As electrification had become a national-level policy, Kukch'ŏl set out to develop new electric motive power. Electric railcars had been used before the war by the Kŭmgangsan Electric Railway, and these were used by Kukch'ŏl until the line was destroyed during the Korean War, and no further electric railcars were used after that for many years. However, the opening of the P'yŏngyang Metro, along with worldwide attention on high-speed electric trainsets such as the Japanese Bullet Train put into service in 1964 and the ER200 class introduced by the Soviet Railways in 1974, led the Railway Ministry to direct efforts towards the development of a high-speed train for North Korea, resulting in the unveiling of North Korea's first electric trainset, the Juche-class EMU, in 1976. Externally, the four-car set was similar in appearance to the 181 series trainsets used by the Japanese National Railways on the Kodama limited express of the day; internally, despite all of North Korea's electrification being 3000V direct current, the Juche-class EMU was built for two-system operation - possibly with a view to future operation in South Korea, where AC electrification was used. Trials were carried out around P'yŏngyang, but no further sets were built, suggesting that the experiment was deemed a failure. The set remained in storage until 1998, when it was refurbished, repainted, and put into use on a daily commuter service for scientists between P'yŏngyang and Paesanjŏm, taking one hour to cover the 38 km distance each way.

Despite the failure of the high-speed train project, development of electric locomotives continued. A particular problem was the lack of sufficient tractive power on heavy freight trains on mountainous lines, and to address this, an 8-axle articulated locomotive was designed. Based on the Red Flag 2 class, the first prototype of the Red Flag 6-class was unveiled in 1981, production began in 1986 and it was put into service in 1987. In technical terms, they were essentially just two permanently-coupled Red Flag 2-class locomotives, representing little innovation over the original design.
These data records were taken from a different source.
(** * Verification of [packages/backend/src/scripts/stt.py]

    The script transcribes one WAV file with the Vosk engine and prints a
    JSON object.  This development embeds the script: the driver
    [transcribe_audio], the command-line entry point, and the library
    calls they make ([os.path], [wave], [vosk], [json]) as an environment
    the script runs against. *)

From Stdlib Require Import ZArith List String Ascii Bool Lia Arith.
From Stdlib.Strings Require Import Byte.
Import ListNotations.

Set Warnings "-register-all,-abstract-large-number".

Local Open Scope string_scope.
Local Open Scope Z_scope.

(** ** Python strings

    A [str] is a sequence of characters; a character of [string] stands
    for the code point of the same number (code points below 256). *)

Module PyStr.

(** [str.isspace] on one character, as [str.strip()] uses it:
    code points 9-13, 28-32, 133 and 160. *)
Definition is_space (c : ascii) : bool :=
  let n := nat_of_ascii c in
  ((9 <=? n) && (n <=? 13) || (28 <=? n) && (n <=? 32)
   || (n =? 133) || (n =? 160))%nat.

Fixpoint lstrip (s : string) : string :=
  match s with
  | EmptyString => EmptyString
  | String c s' => if is_space c then lstrip s' else s
  end.

(** [rstrip]: a character is dropped when it is white space and
    everything after it has been dropped. *)
Fixpoint rstrip (s : string) : string :=
  match s with
  | EmptyString => EmptyString
  | String c s' =>
      match rstrip s' with
      | EmptyString => if is_space c then EmptyString else String c EmptyString
      | r => String c r
      end
  end.

(** [s.strip()] *)
Definition strip (s : string) : string := rstrip (lstrip s).

(** [sep.join(l)] for a list of [str]. *)
Fixpoint join (sep : string) (l : list string) : string :=
  match l with
  | [] => EmptyString
  | [x] => x
  | x :: l' => x ++ sep ++ join sep l'
  end.

(** [str(n)] for a natural number. *)
Definition digit (n : nat) : ascii := ascii_of_nat (48 + n).

Fixpoint of_nat_aux (fuel n : nat) (acc : string) : string :=
  match fuel with
  | O => acc
  | S fuel' =>
      let acc' := String (digit (n mod 10)) acc in
      if (n / 10 =? 0)%nat then acc' else of_nat_aux fuel' (n / 10) acc'
  end.

Definition of_nat (n : nat) : string := of_nat_aux (S n) n EmptyString.

(** The double quote character, as a one-character string. *)
Definition dquote : string := String "034"%char EmptyString.

(** The single quote character, as a one-character string. *)
Definition squote : string := String "039"%char EmptyString.

End PyStr.

(** ** Exceptions

    The exceptions that the library calls of the script raise, and the two
    the script's own expressions can raise.  All of them are instances of
    [Exception]; [SystemExit], which [sys.exit] raises and which is not an
    instance of [Exception], is a separate outcome (see [outcome]). *)

Inductive exc_class : Type :=
| Exception_          (* vosk: "Failed to create a model", ... *)
| OSError_            (* open(): missing file, permissions, I/O *)
| EOFError_           (* wave: truncated header *)
| wave_Error          (* wave: not a RIFF/WAVE file *)
| JSONDecodeError_    (* json.loads *)
| UnicodeDecodeError_ (* decoding the engine's output *)
| AttributeError_     (* x.get on an object that is not a dict *)
| KeyError_           (* d[k] for a missing key *)
| TypeError_          (* str.join on an item that is not a str *)
| MemoryError_.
===The 1990s: Planning modernisation, realising decline===
Thus, though at a slow pace, development of North Korea's railways continued. Entering the 1990s, Kukch'ŏl continued with its plans for electrification of the entire network. After the electrification of part of the narrow gauge Paengmu Line was completed in August 1991, the Sinhŭng Line was electrified in 1992, as was a section of the Ongjin Line; in the same year, a "Railway Modernisation Plan" to further promote development of railway infrastructure was announced. Plans to continue the construction of the Pukpu Line were kept alive; the next stage of this project envisioned the conversion of the existing narrow gauge Samjiyŏn Line to standard gauge, construction of new trackage from Motka, terminus of the Samjiyŏn Line, to Hŭngam on the Paengmu Line, and regauging of the Paengmu Line from Hŭngam to Musan. Although survey work for the new section was begun, the DPRK's financial crisis of the 1990s led to the project being suspended until 2007. The electrification of the Hambuk Line was finished in 1995 with the wiring of the Hoeryŏng–Namyang section, while the electrification of the Kŭmgangsan Ch'ŏngnyŏn Line was completed on 15 April 1997. In 1993, a plan to double track a total of 337 km of lines was started. In the Japanese era, most trunk lines were double tracked; however, needing to rebuild quickly after the extensive destruction of the Korean War, these lines were rebuilt as single track lines - even the most important lines, such as the P'yŏngŭi Line to China. Although work was said to have begun that year, none of the planned double tracking projects has been completed yet. Despite all the lofty plans, between 1990 and 1996 only 67 km of new line was completed; the situation was little better in the second half of the Nineties, with 102 km of new line finished.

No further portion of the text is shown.